|
|
|
|
|
by zone411
1169 days ago
|
|
You're making incorrect assumptions. This project wasn't about scaling any published approaches. It was original neural net research that produced excellent results with a new architecture without self-attention, using a new optimizer, new regularization and augmentation ideas, sparsity, but with some NLP feature engineering, etc. Scaling it up to GPT-2 size matched its performance for English (my project was English-only and it was bidirectional unlike GPT so not a perfect comparison), and very likely scaling it up to GPT-3 size would have matched it as well, since GPT-3 wasn't much of an improvement over GPT-2 besides scale. Unclear for GPT-4 since there is very little known about it.
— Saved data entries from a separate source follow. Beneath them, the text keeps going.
(** * Project merger and repository-stats updater

    A shallow embedding of [data/merge_projects.py] and
    [data/update_json_v2.py], and the properties their specification
    states about them.

    Conventions of the embedding.
    - A value produced by [json.load] is a [json] term.  Numbers are the
      integers ([int]); a Python [bool] is an [int] wherever Python treats
      it as one.  Fractional numbers are outside the model.  The members
      of an object are listed in insertion order; [json.load] lists no
      key twice, and nothing below relies on it.
    - A [str] is the string of its UTF-8 bytes: equality, the order of
      [<] and [>], [startswith], [in] and [replace] with an ASCII pattern
      agree on bytes and on code points.
    - A Python [dict] is an association list in insertion order: assigning
      to a key that is present keeps its position, a new key goes last.
    - A call that may raise returns a [result]; what a function prints or
      logs is returned next to its value.  Only exceptions derived from
      [Exception] are modelled.
    - Opening and loading a file gives a value, [IOError],
      [JSONDecodeError], or any other exception ([UnicodeDecodeError]
      for a file whose bytes are not text), which no handler of the
      merger catches.
    - The hosting service is an oracle: a script holding, for each
      iteration of the retry loop, what each call of that iteration
      would answer.  The [data] of an API error is whatever the response
      body decoded to, [None] for an empty body.  Times are exact
      rationals. *)

From Stdlib Require Import ZArith List String Ascii Bool Lia.
From Stdlib Require Import QArith Qminmax.
From Stdlib Require Import Permutation Sorted.
Import ListNotations.

Local Open Scope string_scope.
Local Open Scope list_scope.
Local Open Scope Z_scope.

(** ** Python values and exceptions *)

#[local] Set Warnings "-register-all".

Inductive json : Type :=
| JNull
| JBool (b : bool)
| JInt (z : Z)
| JStr (s : string)
| JArr (items : list json)
| JObj (members : list (string * json)).

Inductive exn : Type :=
| TypeError
| KeyError
| AttributeError
| ValueError
| UnicodeDecodeError
| RateLimitExceededException
| GithubException (status : Z) (data : json)
| OtherException.

Inductive result (A : Type) : Type :=
| Returned (a : A)
| Raised (e : exn).
Arguments Returned {A} a.
Arguments Raised {A} e.

Definition bind {A B : Type} (r : result A) (f : A -> result B) : result B :=
  match r with
  | Returned a => f a
  | Raised e => Raised e
  end.

Definition fmap {A B : Type} (f : A -> B) (r : result A) : result B :=
  bind r (fun a => Returned (f a)).

Notation "x <- c ;; k" := (bind c (fun x => k))
  (at level 61, c at next level, right associativity).
Notation "' pat <- c ;; k" := (bind c (fun x => match x with pat => k end))
  (at level 61, pat pattern, c at next level, right associativity).

(** ** Dictionaries in insertion order *)

Section Dict.
Context {K V : Type} (eqb : K -> K -> bool).

Fixpoint dict_get (k : K) (d : list (K * V)) : option V :=
  match d with
  | [] => None
  | (k', v) :: rest => if eqb k' k then Some v else dict_get k rest
  end.

Fixpoint dict_set (k : K) (v : V) (d : list (K * V)) : list (K * V) :=
  match d with
  | [] => [(k, v)]
  | (k', v') :: rest =>
      if eqb k' k then (k', v) :: rest else (k', v') :: dict_set k v rest
  end.

Definition dict_mem (k : K) (d : list (K * V)) : bool :=
  match dict_get k d with Some _ => true | None => false end.

Definition dict_keys (d : list (K * V)) : list K := map fst d.
Definition dict_values (d : list (K * V)) : list V := map snd d.
End Dict.

(** The members of a JSON object, keyed by strings. *)
Definition obj_get (k : string) (o : list (string * json)) : option json :=
  dict_get String.eqb k o.
Definition obj_set (k : string) (v : json) (o : list (string * json)) :=
  dict_set String.eqb k v o.

(** ** Python's comparisons on loaded values *)

(** [bool] is a subclass of [int]. *)
Definition py_int (v : json) : option Z :=
  match v with
  | JBool b => Some (if b then 1 else 0)
  | JInt z => Some z
  | _ => None
  end.

(** [a == b]. *)
Fixpoint py_eq (a b : json) {struct a} : bool :=
  match a, b with
  | JNull, JNull => true
  | JStr s, JStr t => (s =? t)%string
  | JArr l, JArr m =>
      (fix all2 (l m : list json) {struct l} : bool :=
         match l, m with
         | [], [] => true
         | x :: l', y :: m' => py_eq x y && all2 l' m'
         | _, _ => false
         end) l m
  | JObj o, JObj p =>
      Nat.eqb (List.length o) (List.length p) &&
      (fix sub (o : list (string * json)) {struct o} : bool :=
         match o with
         | [] => true
         | (k, v) :: o' =>
             match obj_get k p with
             | Some w => py_eq v w && sub o'
             | None => false
             end
         end) o
  | _, _ =>
      match py_int a, py_int b with
      | Some x, Some y => (x =? y)%Z
      | _, _ => false
      end
  end.

(** [a > b]: defined between two integers, two strings and two lists;
    any other pair raises [TypeError]. *)
Fixpoint py_gt (a b : json) {struct a} : result bool :=
  match a, b with
  | JStr s, JStr t =>
      Returned (match String.compare s t with Gt => true | _ => false end)
  | JArr l, JArr m =>
      (fix lex (l m : list json) {struct l} : result bool :=
         match l, m with
         | x :: l', y :: m' => if py_eq x y then lex l' m' else py_gt x y
         | _ :: _, [] => Returned true
         | [], _ => Returned false
         end) l m
  | _, _ =>
      match py_int a, py_int b with
      | Some x, Some y => Returned (x >? y)%Z
      | _, _ => Raised TypeError
      end
  end.

(** Lists and dicts are unhashable: using one as a dict key raises. *)
Definition hashable (v : json) : bool :=
  match v with
  | JArr _ | JObj _ => false
  | _ => true
  end.

(** [key in d] on a dict keyed by loaded values: the key is hashed first. *)
Definition py_contains {V : Type} (k : json) (d : list (json * V)) : result bool :=
  if hashable k then Returned (dict_mem py_eq k d) else Raised TypeError.

(** ** Files *)

(** What [open] followed by [json.load] gives for a path: the loaded
    value, [IOError], [json.JSONDecodeError], or an exception that is
    neither (such as [UnicodeDecodeError], a [ValueError], for a file
    whose bytes cannot be decoded). *)
Inductive loaded : Type :=
| IOError
| JSONDecodeError
| LoadRaised (e : exn)
| Loaded (v : json).

Definition filesystem := string -> loaded.

(** ** [merge_projects.py] *)

Module Merger.

(** The lines printed on standard error. *)
Inductive message : Type :=
| ErrorNotArray (file_path : string)
| WarningInvalidEntry (file_path : string)
| ErrorInvalidJSON (file_path : string)
| ErrorCannotOpen (file_path : string).

(** [merged_projects]: project by name. *)
Definition merged := list (json * json).

Definition field (k : string) (project : json) : option json :=
  match project with
  | JObj o => obj_get k o
  | _ => None
  end.

(** [isinstance(project, dict) and 'name' in project
     and 'stars_count' in project]. *)
Definition valid_entry (project : json) : bool :=
  match field "name" project, field "stars_count" project with
  | Some _, Some _ => true
  | _, _ => false
  end.

(** The body of the loop over the projects of one file. *)
Definition process_project (file_path : string) (project : json)
    (merged_projects : merged) : result (merged * list message) :=
  match field "name" project, field "stars_count" project with
  | Some name, Some stars_count =>
      seen <- py_contains name merged_projects ;;
      if seen then
        match dict_get py_eq name merged_projects with
        | Some stored =>
            match field "stars_count" stored with
            | Some stored_stars =>
                higher <- py_gt stars_count stored_stars ;;
                if higher
                then Returned (dict_set py_eq name project merged_projects, [])
                else Returned (merged_projects, [])
            | None => Raised KeyError
            end
        | None => Raised KeyError
        end
      else Returned (dict_set py_eq name project merged_projects, [])
  | _, _ => Returned (merged_projects, [WarningInvalidEntry file_path])
  end.

Fixpoint process_projects (file_path : string) (projects : list json)
    (merged_projects : merged) : result (merged * list message) :=
  match projects with
  | [] => Returned (merged_projects, [])
  | project :: rest =>
      '(m1, out1) <- process_project file_path project merged_projects ;;
      '(m2, out2) <- process_projects file_path rest m1 ;;
      Returned (m2, out1 ++ out2)
  end.

(** The body of the loop over the input files: the two handlers catch
    [IOError] and [json.JSONDecodeError]; any other exception of the
    load leaves [merge_projects], as does an exception of the inner
    loop. *)
Definition process_file (fs : filesystem) (file_path : string)
    (merged_projects : merged) : result (merged * list message) :=
  match fs file_path with
  | IOError => Returned (merged_projects, [ErrorCannotOpen file_path])
  | JSONDecodeError => Returned (merged_projects, [ErrorInvalidJSON file_path])
  | LoadRaised e => Raised e
  | Loaded (JArr projects) => process_projects file_path projects merged_projects
  | Loaded _ => Returned (merged_projects, [ErrorNotArray file_path])
  end.

Fixpoint process_files (fs : filesystem) (input_files : list string)
    (merged_projects : merged) : result (merged * list message) :=
  match input_files with
  | [] => Returned (merged_projects, [])
  | file_path :: rest =>
      '(m1, out1) <- process_file fs file_path merged_projects ;;
      '(m2, out2) <- process_files fs rest m1 ;;
      Returned (m2, out1 ++ out2)
  end.

(** [merge_projects] with what it printed. *)
Definition merge_run (fs : filesystem) (input_files : list string)
    : result (list json * list message) :=
  '(m, out) <- process_files fs input_files [] ;;
  Returned (dict_values m, out).

Definition merge_projects (fs : filesystem) (input_files : list string)
    : result (list json) :=
  fmap fst (merge_run fs input_files).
Of course, in the meantime, most of these ideas are no longer SOTA and there has been a ton of progress in GPU hardware and frameworks like PyTorch/TF. You can check out my melodies project from a year ago as a current example. There is nothing matching it yet: https://www.youtube.com/playlist?list=PLoCzMRqh5SkFPG0-RIAR8.... And that's just my personal project. What you're saying about companies recognizing the commercial potential is clearly wrong. It's six years later and Siri, Alexa, and Google Home are still nearly as dumb as they were back then. Microsoft is only now working on adding a writing assistant to Word, and that's thanks to OpenAI. Why do you think Google had to have "code red" if they saw the potential? Low-budget startups are also very slow - they should've had their products out when the GPT-3 API was published, not now. One thing I didn't expect is how well this same approach would work for code. I haven't even tried to do it. |
|
And I'm sorry, but you're completely wrong about companies recognizing commercial potential. I worked on Alexa for five years, it is a far harder problem than you think. It is nowhere near as simple as "we just weren't looking at the right NN architecture or optimizer!" You're acting like it was a novel idea to think LMs would be extremely useful if the performance was better (in 2017). I'm just trying to tell you that isn't the case.